§ Aim of the exercise: In the records below, the line with "(** * Chain configuration" opens the range and the line with "Go struct; left" closes it; print that range exactly and nothing else.

Stored entries:
(* ===== verification/Config.v ===== *)
(** * Chain configuration

    Models [config/params/config.go] (the configuration record, presets of
    [mainnet_config.go] and [minimal_config.go]), [config/fieldparams] (the SSZ
    bounds compiled into a binary) and the validation of a configuration in
    [validate.go] and [max_active_validators.go].

    [BeaconChainConfig] holds every integer, byte-string and string field of the
    Go struct; left out are the fields of third-party types
    ([DefaultFeeRecipient], [DefaultBuilderGasLimit], the empty signature) and
    the two fork-schedule maps, which are derived from [GenesisForkVersion].
    Fields the Go literal does not set have Go's zero value. *)

From S2P Require Import Prelude Math.

Record BeaconChainConfig := mkConfig {
  GenesisSlot : Z;
  GenesisEpoch : Z;
  FarFutureEpoch : Z;
  FarFutureSlot : Z;
  BaseRewardsPerEpoch : Z;
  DepositContractTreeDepth : Z;
  JustificationBitsLength : Z;
  PresetBase : string;
  ConfigName : string;
  TargetCommitteeSize : Z;
  MaxValidatorsPerCommittee : Z;
  MaxCommitteesPerSlot : Z;
  MinPerEpochChurnLimit : Z;
  ChurnLimitQuotient : Z;
  ShuffleRoundCount : Z;
  MinGenesisActiveValidatorCount : Z;
  MinGenesisTime : Z;
  TargetAggregatorsPerCommittee : Z;
  HysteresisQuotient : Z;
  HysteresisDownwardMultiplier : Z;
  HysteresisUpwardMultiplier : Z;
  MinDepositAmount : Z;
  MaxEffectiveBalance : Z;
  EjectionBalance : Z;
  EffectiveBalanceIncrement : Z;
  ZeroHash : list Z;
  GenesisDelay : Z;
  MinAttestationInclusionDelay : Z;
  SecondsPerSlot : Z;
  SlotsPerEpoch : Z;
  SqrRootSlotsPerEpoch : Z;
  MinSeedLookahead : Z;
  MaxSeedLookahead : Z;
  EpochsPerExecutionVotingPeriod : Z;
  SlotsPerHistoricalRoot : Z;
  MinValidatorWithdrawabilityDelay : Z;
  ShardCommitteePeriod : Z;
  MinEpochsToInactivityPenalty : Z;
  ExecutionFollowDistance : Z;
  DeprecatedSafeSlotsToUpdateJustified : Z;
  SecondsPerExecutionBlock : Z;
  ProposerScoreBoost : Z;
  ReorgHeadWeightThreshold : Z;
  ReorgParentWeightThreshold : Z;
  ReorgMaxEpochsSinceFinalization : Z;
  IntervalsPerSlot : Z;
  DepositChainID : Z;
  DepositNetworkID : Z;
  DepositContractAddress : string;
  RandomSubnetsPerValidator : Z;
  EpochsPerRandomSubnetSubscription : Z;
  EpochsPerHistoricalVector : Z;
  EpochsPerSlashingsVector : Z;
  HistoricalRootsLimit : Z;
  ValidatorRegistryLimit : Z;
  BaseRewardFactor : Z;
  WhistleBlowerRewardQuotient : Z;
  ProposerRewardQuotient : Z;
  MaxProposerSlashings : Z;
  MaxAttesterSlashings : Z;
  MaxAttestations : Z;
  MaxDeposits : Z;
  MaxVoluntaryExits : Z;
  MaxWithdrawalsPerPayload : Z;
  MaxValidatorsPerWithdrawalsSweep : Z;
  DomainBeaconProposer : list Z;
  DomainRandao : list Z;
  DomainBeaconAttester : list Z;
  DomainDeposit : list Z;
  DomainVoluntaryExit : list Z;
  DomainSelectionProof : list Z;
  DomainAggregateAndProof : list Z;
  DomainSyncCommittee : list Z;
  DomainSyncCommitteeSelectionProof : list Z;
  DomainContributionAndProof : list Z;
  DomainApplicationMask : list Z;
  DomainApplicationBuilder : list Z;
  ShorPerQuanta : Z;
  DefaultBufferSize : Z;
  RPCSyncCheck : Z;
  DefaultPageSize : Z;
  MaxPeersToSync : Z;
  SlotsPerArchivedPoint : Z;
  GenesisCountdownInterval : Z;
  BeaconStateZondFieldCount : Z;
  WeakSubjectivityPeriod : Z;
  PruneSlasherStoragePeriod : Z;
  SlashingProtectionPruningEpochs : Z;
  GenesisForkVersion : list Z;
  SafetyDecay : Z;
  TimelySourceFlagIndex : Z;
  TimelyTargetFlagIndex : Z;
  TimelyHeadFlagIndex : Z;
  TimelySourceWeight : Z;
  TimelyTargetWeight : Z;
  TimelyHeadWeight : Z;
  SyncRewardWeight : Z;
  WeightDenominator : Z;
  ProposerWeight : Z;
  TargetAggregatorsPerSyncSubcommittee : Z;
  SyncCommitteeSubnetCount : Z;
  SyncCommitteeSize : Z;
  InactivityScoreBias : Z;
  InactivityScoreRecoveryRate : Z;
  EpochsPerSyncCommitteePeriod : Z;
  MinSlashingPenaltyQuotient : Z;
  ProportionalSlashingMultiplier : Z;
  InactivityPenaltyQuotient : Z;
  MinSyncCommitteeParticipants : Z;
  QRLBurnAddress : string;
  MaxBuilderConsecutiveMissedSlots : Z;
  MaxBuilderEpochMissedSlots : Z;
  LocalBlockValueBoost : Z;
  ExecutionEngineTimeoutValue : Z;
  MaxPerEpochActivationChurnLimit : Z
}.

§ Solution to this task:
(** * Chain configuration

    Models [config/params/config.go] (the configuration record, presets of
    [mainnet_config.go] and [minimal_config.go]), [config/fieldparams] (the SSZ
    bounds compiled into a binary) and the validation of a configuration in
    [validate.go] and [max_active_validators.go].

    [BeaconChainConfig] holds every integer, byte-string and string field of the
    Go struct; left out are the fields of third-party types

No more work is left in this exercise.